Ok, now Im really really frusterated and ready to give up. I spoke with the doctor after he spoke with the GI regarding my colonoscopy. Apparently she did make it to the area that showed the damage on my other test, and she said it looked fine. How in the hell can it so cleary show on one test (barium follow through) and then a month and a half later appear to be fine for the colonoscopy?  The barium follow through showed narrowing as well as damage and abnormalities to the intestines.....but now the GI says it looks fine. ?????????????????????? I am so damned confused! I was relieved to finialy have a diagnosis after all this time, and now im under the impression it might be reversed. I just don't understand my damn body! Why does it have to work against me so badly?


----------



## drew_wymore

First Miss T, don't give up. 

Crohns can be very very frustrating and hard to diagnose. I've been told 4 or 5 times now I have Crohns only to have that diagnosis rescinded. Depending on the length of the endoscope used they can reach the very end of your small intestine, the area called the terminal ileum, now depending on where in your small bowel the issue is, the scope can't prove that there is no issue. 

Some of our Canandian friends can chime in here but the best test and the only test for me personally that showed some real clearly defined issues is something called a "capsule endoscopy" also referred to as a "pill cam" and I'm not sure if it's available to our friendly neighbours to the north or not. 
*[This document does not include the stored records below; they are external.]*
(** [loginToNaukri(driver, email, password)]: the verdict and the commands
    it sent to the browser. *)
Definition loginToNaukri (email password : string) (o : LoginObs) : bool * list Event :=
  if negb (truthy email) || negb (truthy password) then (false, [])
  else
    let fatal := [EvScreenshot "login_fatal_error_screenshot.png"] in
    let get1 := [EvGet "https://www.naukri.com/nlogin/login"] in
    match lo_get1 o with
    | Some _ => (false, get1 ++ fatal)
    | None =>
        match lo_currentUrl o with
        | None => (false, get1 ++ fatal)
        | Some currentUrl =>
            let home :=
              if includes currentUrl "login" then []
              else clickHomeLogin (lo_firstPage o) homeLoginButtonSelectors in
            let '(emailField, onLoginPage) :=
              locateField (lo_firstPage o) emailSelectors None in
            if onLoginPage
            then match emailField with
                 | Some field =>
                     let '(ok, evs) := submitLogin email password o (lo_firstPage o) field in
                     (ok, get1 ++ home ++ evs)
                 | None =>
                     (false, get1 ++ home ++ [EvScreenshot "login_page_fail_screenshot.png"])
                 end
            else
              let get2 := [EvGet "https://login.naukri.com/nLogin/Login.php"] in
              match lo_get2 o with
              | Some _ => (false, get1 ++ home ++ get2 ++ fatal)
              | None =>
                  match locateField (lo_secondPage o) emailSelectors emailField with
                  | (Some field, true) =>
                      let '(ok, evs) :=
                        submitLogin email password o (lo_secondPage o) field in
                      (ok, get1 ++ home ++ get2 ++ evs)
                  | _ =>
                      (false, get1 ++ home ++ get2
                                ++ [EvScreenshot "login_page_fail_screenshot.png"])
                  end
              end
        end
    end.

(** ** Item Enricher *)

(** The document built for one posting ([jobData]); the field names are the
    keys of the stored document. *)
Record JobData := {
  Job_Title : string;
  Company_Name : string;
  Location : string;
  Experience_Required : string;
  Salary : string;
  Application_Type : string;
  Job_URL : string;
  Skills : string;
  Job_Description : string;
  Search_Query : string;
  Search_Location : string;
  Search_Experience : string
}.

(** What the detail tab answers: [d_wait] and [d_waitAll] are the bounded
    waits for one and for all elements of a selector ([None]: rejected),
    [d_findAll] is [driver.findElements] ([None]: rejected). *)
Record DetailObs := {
  d_wait : string -> option ElemObs;
  d_waitAll : string -> option (list ElemObs);
  d_findAll : string -> option (list ElemObs)
}.

(** How opening the detail tab goes.  [DetailFails known e]: [window.open],
    [getAllWindowHandles] or the switch to the new tab is rejected with
    [e]; [known] tells whether the new handle had been found by then.
    [DetailNoHandle]: no new handle appears. *)
Inductive DetailOutcome :=
| DetailFails (handleKnown : bool) (e : JsError)
| DetailNoHandle
| DetailOpened (d : DetailObs).

(** What one card answers: the scroll, the safe finders inside the card,
    [getWindowHandle], the detail tab and the switch back. *)
Record CardObs := {
  c_scroll : option JsError;
  c_find : string -> option ElemObs;
  c_findAll : string -> list ElemObs;
  c_windowHandle : option JsError;
  c_detail : DetailOutcome;
  c_switchBack : bool
}.

Definition titleSelectors : list string :=
  [ "a.title"; ".jobTitle.ellipsis"; "a.jobTitle"; ".title.ellipsis";
    "a[title]"; "div.title a"; "div.jobTitle a" ].

Definition companySelectors : list string :=
  [ "a.comp-name"; "a.companyName"; "a.company-name"; "div.companyName span";
    "div.comp-name a"; "span.comp-name"; ".companyInfo.subTitle.ellipsis" ].

Definition locationSelectors : list string :=
  [ "span.locWdth"; "span.location"; ".location.ellipsis"; "div.loc span";
    "span.location-link"; "div.location span"; "span[title*='location']";
    ".new-joblist-location-item" ].

Definition experienceSelectors : list string :=
  [ "span.expwdth"; "span.experience"; ".experience.ellipsis"; "div.exp span";
    "span.exp-container"; "li.experience"; ".exp > span" ].

Definition salarySelectors : list string :=
  [ "span.sal-wrap span"; "span.salary"; ".salary.ellipsis"; "div.sal span";
    "span.salary-container"; "span[title*='salary']"; ".salary > span" ].

Definition skillsSelectors : list string :=
  [ "ul.tags-gt li"; "ul.skill-tags li"; "div.tag-li span"; "ul.skills li";
    "div.skills-section span"; ".chip.skill"; ".tag-container > span" ].

Definition descriptionSelectors : list string :=
  [ "span.job-desc"; "div.job-description"; "div.desc"; "div.jobDescription";
    "p.job-desc"; ".job-description-main" ].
Steroids could skew the follow through and scope results but if you're hurting again then they should repeat the tests or maybe try another route like a CT scan. 

Do not give up though! I felt the need to say it twice. Doctors can be very ignorant so don't let them tell you you aren't sick when you clearly know you are.


----------



## cthomas

Hi
My doctor has been the same I have had the problem since I was 11 so 13 years now I have being previously diagnosed with ibs thats gone on for quite a few years now, ive changed diet etc but to no avail. I also recently had a colonoscopy and they said they thought it was Crohns but i'm pretty sure looking at the symptoms other suffers have so I know how you feel.  x


----------



## Guest

i was so cross for you just now when i read that the specialist said Crohn's doesn't cause that much pain! grrr! i'm afraid i would have said something to her there and then which would have probably resulted in her taking me off her patient list.
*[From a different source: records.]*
(** X13.  SetTrimWindow keeps the invariant: when a frame whose current end
    is not after its original end is trimmed with an interval whose start is
    not after its end, and the end time of the result is valid, the current
    end of the result is not after the original end either. *)
Lemma SetTrimWindow_within_original a aTrim flag a' :
  within_original a -> interval_wf aTrim ->
  AudioData.SetTrimWindow a aTrim = Done (flag, a') ->
  TimeUnit.IsValid (GetEndTime (AudioData.base a')) = true ->
  within_original a'.
Proof.
  intros Hw Hi Hrun Hvalid.
  unfold AudioData.SetTrimWindow in Hrun.
  destruct (AlignedBuffer.to_bool (AudioData.mAudioData a)) eqn:Ebuf;
    [|inversion Hrun; subst; exact Hw].
  simpl in Hrun.
  pose proof (Hw Ebuf) as [Hpos Hinv]. pose proof Hpos as (Hbt & Hbd & Hbo & Hr).
  pose proof Hi as (Hbs & Hbe & Hse).
  destruct (TimeUnit.ltb (mStart aTrim) (AudioData.mOriginalTime a)
            || TimeUnit.gtb (mEnd aTrim) (GetEndTime (AudioData.base a))) eqn:Erange;
    [inversion Hrun; subst; exact Hw|].
  apply orb_false_iff in Erange. destruct Erange as [_ Egt].
  destruct (negb (TimeUnit.IsValid (TimeUnit.sub (mStart aTrim) (AudioData.mOriginalTime a)))
            || negb (TimeUnit.IsValid (TimeUnit.sub (mEnd aTrim) (AudioData.mOriginalTime a))))
    eqn:Eov; [inversion Hrun; subst; exact Hw|].
  apply orb_false_iff in Eov. destruct Eov as [Htb Hta].
  apply negb_false_iff in Htb, Hta.
  destruct (AudioData.isNothing (AudioData.mTrimWindow a)
            && TimeUnit.IsZero (TimeUnit.sub (mStart aTrim) (AudioData.mOriginalTime a))
            && TimeUnit.eqb (TimeUnit.sub (mEnd aTrim) (AudioData.mOriginalTime a))
                 (mDuration (AudioData.base a)));
    [inversion Hrun; subst; exact Hw|].
  destruct (trimmed_frames_fit _ aTrim _ Hbo Hr Hi Htb Hta) as [Hf0 Hf1].
  set (tb := TimeUnit.sub (mStart aTrim) (AudioData.mOriginalTime a)) in *.
  set (ta := TimeUnit.sub (mEnd aTrim) (AudioData.mOriginalTime a)) in *.
  set (fc := TimeUnit.ToTicksAtRate (TimeUnit.sub ta tb) (AudioData.mRate a)) in *.
  assert (Hbtb : 0 < TimeUnit.mBase tb) by (apply sub_base; assumption).
  pose proof (sub_toQ _ _ Hbs Hbo Htb) as Qtb. fold tb in Qtb.
  pose proof (originalEnd_base a Hpos) as Hboe.
  pose proof (GetEndTime_base a Hpos) as Hbce.
  apply (leb_Qle _ _ Hbce Hboe) in Hinv.
  assert (Hec : (TimeUnit.toQ (mEnd aTrim) <= TimeUnit.toQ (GetEndTime (AudioData.base a)))%Q).
  { apply (leb_Qle _ _ Hbe Hbce). unfold TimeUnit.leb. rewrite Egt. reflexivity. }
  apply (leb_Qle _ _ Hbs Hbe) in Hse.
  (* every way out builds the frame with some frame count f *)
  assert (Hfinish : forall f,
    is_uint32 f ->
    (Qmake f (Z.to_pos (AudioData.mRate a))
     <= TimeUnit.toQ (mEnd aTrim) - TimeUnit.toQ (mStart aTrim))%Q ->
    forall dataOffset,
    a' = AudioData.mk
           (set_mDuration
              (set_mTime (AudioData.base a)
                 (TimeUnit.add (AudioData.mOriginalTime a) tb))
              (TimeUnit.make f (AudioData.mRate a)))
           (AudioData.mChannels a) (AudioData.mChannelMap a) (AudioData.mRate a)
           (AudioData.mOriginalTime a) (Some aTrim) (AudioData.mAudioData a)
           f dataOffset ->
    within_original a').
  { intros f Hf Hfq dataOffset Ha'. subst a'.
    unfold GetEndTime in Hvalid. simpl in Hvalid.
    assert (Hbn : 0 < TimeUnit.mBase (TimeUnit.add (AudioData.mOriginalTime a) tb))
      by (apply add_base; assumption).
    pose proof (add_toQ _ (TimeUnit.make f (AudioData.mRate a)) Hbn Hr Hvalid)
      as Qend.
    pose proof Hvalid as Hv2. apply combine_valid in Hv2.
    destruct Hv2 as (Hvt & _ & _).
    pose proof (add_toQ _ _ Hbo Hbtb Hvt) as Qtime.
    rewrite (toQ_make_uint32 _ _ Hf) in Qend.
    intros _. split.
    - unfold audio_bases_positive. simpl. repeat split; assumption.
    - unfold GetEndTime. simpl.
      change (originalEnd _) with (originalEnd a).
      apply leb_Qle; [apply add_base; assumption | exact Hboe |].
      rewrite Qend, Qtime, Qtb. lra. }
  destruct (fc >? AlignedBuffer.Length (AudioData.mAudioData a) / AudioData.mChannels a).
  - destruct (TimeUnit.IsBase tb (AudioData.mRate a)); [discriminate|].
    injection Hrun as _ Ha'.
    eapply (Hfinish 0); [| | symmetry; exact Ha'].
    + unfold is_uint32, UINT32_MAX. lia.
    + assert (H0 : (Qmake 0 (Z.to_pos (AudioData.mRate a)) == 0)%Q) by reflexivity.
      rewrite H0. lra.
  - injection Hrun as _ Ha'.
    eapply (Hfinish (to_uint32 fc)); [| | symmetry; exact Ha'].
    + apply to_uint32_range.
    + eapply Qle_trans; [|exact Hf1].
      apply Qmake_le_num. apply to_uint32_le. exact Hf0.
Qed.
i'm so pleased your family gp is more on the ball, and seems to be looking out for you - hopefully you will soon find a specialist with the same attitude.

i learnt very quickly that doctors are not the know-all beings that some of them want us to believe, and also that i know my own body better than they do. i was diagnosed with Crohn's from a colonoscopy with biopsies.. but it took years for anyone to believe my symptoms before i got to that stage. like Soup says, don't give up. if it's Crohns, it will be found. if it's something else, this 2nd specialist sounds like the right person to suss it out.


----------



## RichUK

Hi, Im 31 years old from the UK

I have been suffering from Abdo pain and Back pain for the last 3 months.
Get headaches and slightly raised temp when the pain is there alot.
The pain is normally upper abs under the ribs but is sometimes around my belly button.
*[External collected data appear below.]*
Lemma find_driver_no_connection (usb : usb_layer) (pid : Z)
      (udid : option string) :
  existsb is_connection_call (find_driver usb pid udid) = false.
Proof.
  destruct udid as [u|]; [|reflexivity].
  unfold find_driver. destruct (driver_major usb =? -1); [reflexivity|].
  rewrite scan_busses_flat.
  pose proof (scan_devices_no_connection usb pid u
                (List.concat (map devices (busses usb)))) as H.
  destruct (scan_devices usb pid u _) as [tr [|]]; simpl in *; [assumption|].
  now rewrite existsb_app, H.
Qed.

(** A read that returns 0 leaves [result] FALSE whatever the buffer holds. *)
Lemma probe_zero (usb : usb_layer) (u : string) (dev : usb_device)
      (h : usb_dev_handle) :
  fst (usb_get_string_simple usb h (iSerialNumber (descriptor dev)) 100) = 0 ->
  snd (probe usb u dev h) = false.
Proof. intros H. now rewrite snd_probe, H. Qed.

(** Any other return value, negative ones included, hands the decision to
    the comparison of the identity with the bytes in the array. *)
Lemma probe_nonzero (usb : usb_layer) (u : string) (dev : usb_device)
      (h : usb_dev_handle) :
  fst (usb_get_string_simple usb h (iSerialNumber (descriptor dev)) 100) <> 0 ->
  snd (probe usb u dev h) =
  (strcmp u (snd (usb_get_string_simple usb h
                    (iSerialNumber (descriptor dev)) 100)) =? 0).
Proof.
  intros H. rewrite snd_probe. apply Z.eqb_neq in H. now rewrite H.
Qed.

(** A product id outside the 16-bit range is matched by no descriptor. *)
Lemma candidate_out_of_range (pid : Z) (dev : usb_device) :
  wf_descriptor (descriptor dev) -> ~ (0 <= pid < 65536) ->
  candidate pid dev = false.
Proof.
  intros (_ & Hp & _) Hr. destruct (candidate pid dev) eqn:E; [|reflexivity].
  apply candidate_spec in E as [_ E]. lia.
Qed.

(** The comparison is exact and case-sensitive. *)
Example find_driver_exact :
  stdout_of (find_driver Scenario.one_phone 0x12a8 (Some "ABC123"%string))
  = "TRUE"%string.
Proof. reflexivity. Qed.

Example find_driver_case_sensitive :
  stdout_of (find_driver Scenario.one_phone 0x12a8 (Some "abc123"%string))
  = "FALSE"%string.
Proof. reflexivity. Qed.

Example find_driver_other_product :
  stdout_of (find_driver Scenario.one_phone 0x12ab (Some "ABC123"%string))
  = "FALSE"%string.
Proof. reflexivity. Qed.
At first the GP's I saw just said because I was not passing blood it was IBS so have some anti spasmotics and you should be fine.

I kept going back though and insisted that they did further tests.

Blood tests they did came back normal apart from an Liver ALT of about 80 which they said was probably just a fatty Liver (they sent me for an ultra sound to check this whic hcame back normal) they said aswell because my ESR was normal it wouldn't be IBD?

Anyway the symtoms persisted and I eventually got sent in Feb to a Gastro Consultant he said it was probably IBS but decided to let me have a Colonoscopy and Endoscopy as I had been Folic deficiant earlier in the year.
I had the test this tuesday and was told everything looked normal on the lower scope but they took a few biopsys to test.
The upper scope revieled a 5cm Hatius Hernia and a few small stomach polyps which they removed and sent off.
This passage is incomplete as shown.